DISTILLATION, (Chim.) La distillation est une opération chimique qui consiste à détacher par le moyen du feu, de certaines matieres renfermées dans des vaisseaux, des vapeurs ou des liqueurs, & à retenir ces dernieres substances dans un vaisseau particulier destiné à les recevoir.

Les substances séparées du corps soûmis à la distillation, sont connues dans l’art sous le nom de produits ; & la partie la plus fixe de ce corps, celle qui n’a pas été déplacée par le feu, sous celui de résidu : c’est celle-ci que les anciens Chimistes désignoient par le nom de caput mortuum (voyez Caput mortuum). Il paroît qu’on se feroit une idée plus exacte des effets de la distillation, si on mettoit le résidu au rang de ses produits : je le considere toûjours sous ce point de vûe, & je l’appelle produit fixe ; j’appelle les premiers produits mobiles. Au reste il n’est pas essentiel à une distillation de laisser un résidu, elle peut séparer un corps en divers produits tous volatils ; c’est ce qui arrive dans la distillation d’une résine pure. Voyez Résine.

Les produits mobiles de la distillation peuvent être portés par la disposition de l’appareil, en-haut, à côté ou en-bas : c’est pour cela que la distillation a été divisée en trois especes ; savoir la distillation per ascensum, ou droite (recta) ; la distillation oblique ou latérale, per latus ; & la distillation vers le bas, per descensum.
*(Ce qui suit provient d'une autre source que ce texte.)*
(** What a slot counts agrees with the deliveries of its own incarnation;
    while an activation is being prepared none is in flight. *)
Definition counts_in_flight slot (pending : list ActivationId) : Prop :=
  match slot with
  | Slot_Activating st => occurrences (activating_id st) pending = 0%N
  | Slot_Active st => occurrences (active_id st) pending = count_value (reservations st)
  | Slot_Draining st => occurrences (draining_id st) pending = progress_value (progress st)
  | _ => True
  end.

Lemma counts_event slot pending event d :
  EntitySlot_decide clone slot event = Some d →
  (∀ a failure, event ≠ Event_DeliveryResolved a failure) →
  (∀ a dispatch command limit,
    event = Event_ClaimActivation a dispatch command limit → a ∉ pending) →
  counts_in_flight slot pending →
  counts_in_flight (state d) (pending ++ started_deliveries (into_vec (effects d))).
Proof.
  intros H Hnot Hfresh Hcount.
  destruct slot, event; try (by exfalso; eapply Hnot); transition_cases H;
    autorewrite with bombay_batch; simpl; rewrite ?app_nil_r; try done; try lia.
  - apply occurrences_zero. naive_solver.
  - match goal with H : mapM _ _ = Some _ |- _ => apply started_delivers in H as Hds end.
    rewrite occurrences_app, Hds, Hcount, count_value_from_len. lia.
  - match goal with H : reserve _ = Some _ |- _ => apply reserve_Some in H as [Hc _] end.
    rewrite occurrences_app, Hcount, Hc, occurrences_cons, decide_True by done.
    rewrite occurrences_nil. lia.
  - by rewrite Hcount, H0.
Qed.

Lemma counts_resolved slot before a after failure d :
  EntitySlot_decide clone slot (Event_DeliveryResolved a failure) = Some d →
  counts_in_flight slot (before ++ a :: after) →
  counts_in_flight (state d) (before ++ after ++ started_deliveries (into_vec (effects d))).
Proof.
  intros H Hcount.
  assert (started_deliveries (into_vec (effects d)) = []) as ->.
  { clear Hcount. destruct slot; transition_cases H; autorewrite with bombay_batch; done. }
  rewrite app_nil_r.
  destruct slot as [|st|st|st|]; simpl in Hcount;
    rewrite ?occurrences_app, ?occurrences_cons in Hcount; transition_cases H;
    rewrite ?occurrences_app; try lia;
    try match goal with H : resolve ?c = _ |- _ =>
      pose proof (resolve_spec c) as Hs; rewrite H in Hs; simpl in *; lia end;
    try match goal with Hp : progress _ = _ |- _ => rewrite Hp in *; simpl in * end;
    try match goal with
      | Hn : nonzero _ = Some _ |- _ => apply nonzero_Some in Hn
      | Hn : nonzero _ = None |- _ => apply nonzero_None in Hn
      end; lia.
Qed.

(** Rule induction: the counts agree with the deliveries in every reachable
    world. *)
Lemma in_flight_counts slot pending :
  in_flight slot pending → counts_in_flight slot pending.
Proof.
  induction 1 as [|slot pending before after a failure d _ IH -> Hd
    |slot pending event d _ IH Hnot Hfresh Hd]; [done| |].
  - by eapply counts_resolved.
  - by eapply counts_event.
Qed.

(** A fence is requested exactly when the incarnation has no delivery left. *)
Lemma decide_fence slot event d a endpoint :
  EntitySlot_decide clone slot event = Some d →
  Effect_EnqueueFence a endpoint ∈ into_vec (effects d) →
  ∃ st, state d = Slot_Draining st ∧ draining_id st = a ∧
        progress st = Progress_FenceAcknowledgement.
Proof.
  intros H Hin. destruct slot, event; transition_cases H;
    autorewrite with bombay_batch in Hin; simpl in Hin;
    rewrite ?elem_of_app, ?elem_of_cons, ?elem_of_nil in Hin; try naive_solver.
  - match goal with H : mapM _ _ = Some _ |- _ => apply delivers_spec in H end.
    exfalso. assert (Forall (λ e, is_deliver e) x) as Hall.
    { eapply Forall2_Forall_r; [exact H0|]. apply Forall_forall. naive_solver. }
    rewrite Forall_forall in Hall. by apply (Hall _ Hin).
  - exfalso. destruct Hin as [Hin|]; [|naive_solver]. apply list_elem_of_fmap in Hin. naive_solver.
Qed.
End in_flight.

(** ** Well-formedness, panics and closing *)

Section operation_lemmas.
  Context {C E L : Type} (clone : E → option E).
  Implicit Types (slot : EntitySlot C E L) (event : SlotEvent C E L).

Lemma decide_wf slot event d :
  EntitySlot_decide clone slot event = Some d → event_wf event → slot_wf slot →
  slot_wf (state d).
Proof.
  intros H Hevent Hslot. destruct slot, event; transition_cases H; simpl in *; try done.
  - rewrite len_cons, len_nil. lia.
  - rewrite len_app, len_cons, len_nil. rewrite N.compare_lt_iff in *. lia.
  - rewrite N.ltb_lt in *. lia.
  - split; [|lia]. etrans; [|apply Hslot]. unfold len. pose proof (length_filter
      (λ w, waiter_dispatch_id w ≠ value) (waiters state0)). lia.
  - rewrite count_value_from_len. lia.
  - match goal with H : reserve _ = Some _ |- _ => by apply reserve_Some in H as [_ ?] end.
  - match goal with H : resolve ?c = _ |- _ => pose proof (resolve_spec c) as Hs;
      rewrite H in Hs; lia end.
  - match goal with H : resolve ?c = _ |- _ => pose proof (resolve_spec c) as Hs;
      rewrite H in Hs; lia end.
Qed.

Lemma run_wf slot events slot' emitted cancelled :
  slot_run clone slot events slot' emitted cancelled →
  Forall event_wf events → slot_wf slot → slot_wf slot'.
Proof.
  induction 1 as [|events slot' emitted cancelled event d _ IH Hd]; intros Hevents Hslot; [done|].
  apply Forall_app in Hevents as [Hevents [Hevent _]%Forall_cons].
  eapply decide_wf; [done..|]. by apply IH.
Qed.

Lemma decide_panics slot event :
  (∀ e, is_Some (clone e)) →
  EntitySlot_decide clone slot event = None ↔
  ∃ st dispatch command, slot = Slot_Active st ∧ event = Event_Dispatch dispatch command ∧
    (usize_max ≤ count_value (reservations st))%N.
Proof.
  intros Htotal.
  assert (∀ e, clone e ≠ None) as Hne by (intros e; destruct (Htotal e); congruence).
  split.
  - intros H. destruct slot as [|st|st|st|], event; unfold_handlers; rewrite ?predecessor_spec in H;
      repeat (case_match; simplify_eq/=); rewrite ?bind_None in H;
      repeat match goal with
        | H : _ ∨ _ |- _ => destruct H as [H|(? & ? & H)]
        | H : clone _ = None |- _ => by apply Hne in H
        | H : Some _ = None |- _ => discriminate H
        end; rewrite ?bind_None in H.
    + apply mapM_None in H. exfalso. apply Exists_exists in H as (w & _ & Hw).
      rewrite bind_None in Hw. destruct Hw as [Hw|(? & ? & [=])]. by apply Hne in Hw.
    + destruct H as [H|(? & ? & [=])]. apply reserve_None in H. do 3 eexists. split_and!; [done..|lia].
  - intros (st & dispatch & command & -> & -> & Hfull). simpl.
    destruct (clone _); [simpl|done]. apply bind_None. left. apply reserve_None. lia.
Qed.
End operation_lemmas.

(** ** Properties *)

Section properties.
  Context {C E L : Type} (clone : E → option E).
  Implicit Types (slot : EntitySlot C E L) (event : SlotEvent C E L).

(** Folding any stream of facts through a slot conserves every command:
    what the slot held and what the facts carried is what the slot still
    holds, what the effects carry and the cancelled waiters, each exactly
    once; nothing is dropped unless a cancellation is in the stream. *)
Lemma commands_conserved slot events d :
  EntitySlot_decide_all clone slot events = Some d →
  ∃ cancelled,
    slot_commands slot ++ (events ≫= event_commands) ≡ₚ
      slot_commands (state d) ++ batch_commands (effects d) ++ cancelled ∧
    ((∀ a dispatch, Event_CancelWaiter a dispatch ∉ events) → cancelled = []).
Proof.
  intros [cancelled Hrun]%decide_all_run. exists cancelled.
  split; [by eapply run_commands|by eapply run_not_cancelled].
Qed.

(** A lease is affine: along any stream of facts each lease received is
    either still owned by the slot or handed to exactly one [Effect_Retire]. *)
Lemma leases_conserved slot events d :
  EntitySlot_decide_all clone slot events = Some d →
  slot_leases slot ++ (events ≫= event_leases) ≡ₚ slot_leases (state d) ++ batch_leases (effects d).
Proof. intros [cancelled Hrun]%decide_all_run. by eapply run_leases. Qed.

(** In every reachable world the fence of an incarnation is requested
    only once none of its deliveries is in flight. *)
Lemma fence_after_deliveries slot pending event d a endpoint :
  in_flight clone slot pending →
  (∀ b failure, event ≠ Event_DeliveryResolved b failure) →
  (∀ b dispatch command limit,
    event = Event_ClaimActivation b dispatch command limit → b ∉ pending) →
  EntitySlot_decide clone slot event = Some d →
  Effect_EnqueueFence a endpoint ∈ into_vec (effects d) →
  a ∉ pending ++ started_deliveries (into_vec (effects d)).
Proof.
  intros Hworld Hnot Hfresh Hd Hin.
  pose proof (in_flight_event _ _ _ _ _ Hworld Hnot Hfresh Hd) as Hcount%in_flight_counts.
  destruct (decide_fence _ _ _ _ _ _ Hd Hin) as (st & Hst & <- & Hp).
  rewrite Hst in Hcount. simpl in Hcount. rewrite Hp in Hcount. by apply occurrences_zero.
Qed.

(** A slot that began draining never admits again: until a new claim, the
    phase only moves towards removal and no effect delivers a command. *)
Lemma draining_never_reopens slot events d :
  EntitySlot_decide_all clone slot events = Some d →
  phase slot = Phase_Draining ∨ phase slot = Phase_Retiring →
  Forall (λ ev, ¬ is_claim ev) events →
  (phase_rank (phase slot) ≤ phase_rank (phase (state d)))%nat ∧
  Forall (λ e, ¬ is_deliver e) (into_vec (effects d)).
Proof.
  intros [cancelled Hrun]%decide_all_run Hphase Hclaim.
  eapply run_closed; [done| |done]. destruct Hphase as [-> | ->]; simpl; lia.
Qed.

(** The evidence a transition reports is what it did: a traversed edge
    moves between the phases of that edge, a self-loop keeps the phase, and an
    ignored fact keeps the state and emits only refusals and stale retirements. *)
Lemma evidence_sound slot event d :
  EntitySlot_decide clone slot event = Some d →
  match evidence d with
  | Traversed edge => (phase slot, phase (state d)) = edge_phases edge ∧ phase slot ≠ phase (state d)
  | SelfLoop => phase (state d) = phase slot
  | Ignored => state d = slot ∧ Forall is_cleanup (into_vec (effects d))
  end.
Proof.
  intros Hev%decide_evidence. destruct (evidence d) as [[]| |]; try done;
    (split; [done|]); by injection Hev as -> ->.
Qed.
C’est toûjours sous la forme de vapeur que les produits mobiles se séparent du corps à distiller, dans les deux premieres especes de distillation ; car un corps ne peut s’élever par le feu que sous cette forme : & l’appareil de la distillation latérale même est disposé de façon, que les matieres séparées sont obligées de s’élever (voyez Cornue, la Planche & la suite de cet article.) Aussi ces deux premieres especes de distillation ne different-elles qu’en ce que dans la premiere les vapeurs se condensent dans le haut de l’appareil dans un chapiteau à gouttiere, & que dans la seconde elles ne se condensent utilement que dans le côté. Le produit mobile de la distillation per descensum, peut se séparer, & se sépare même dans tous les cas où cette distillation est pratiquée sous la forme d’un liquide.

Ces trois especes de distillation ne sont dans le fond, & quant à la maniere d’altérer les corps traités par leur moyen, qu’une même opération ; & les seules raisons de préférence dans l’usage, sont des commodités de manuel, des vûes pratiques, œconomiques, qui seront exposées dans la suite de cet article.

Tout appareil de distillation est composé nécessairement d’un vaisseau qui contient les matieres à distiller, & d’un vaisseau destiné à recevoir les produits mobiles. Le premier peut être un vaisseau d’une seule piece, ou être formé de plusieurs : on multiplie quelquefois le second, pour divers motifs qui seront exposés plus bas.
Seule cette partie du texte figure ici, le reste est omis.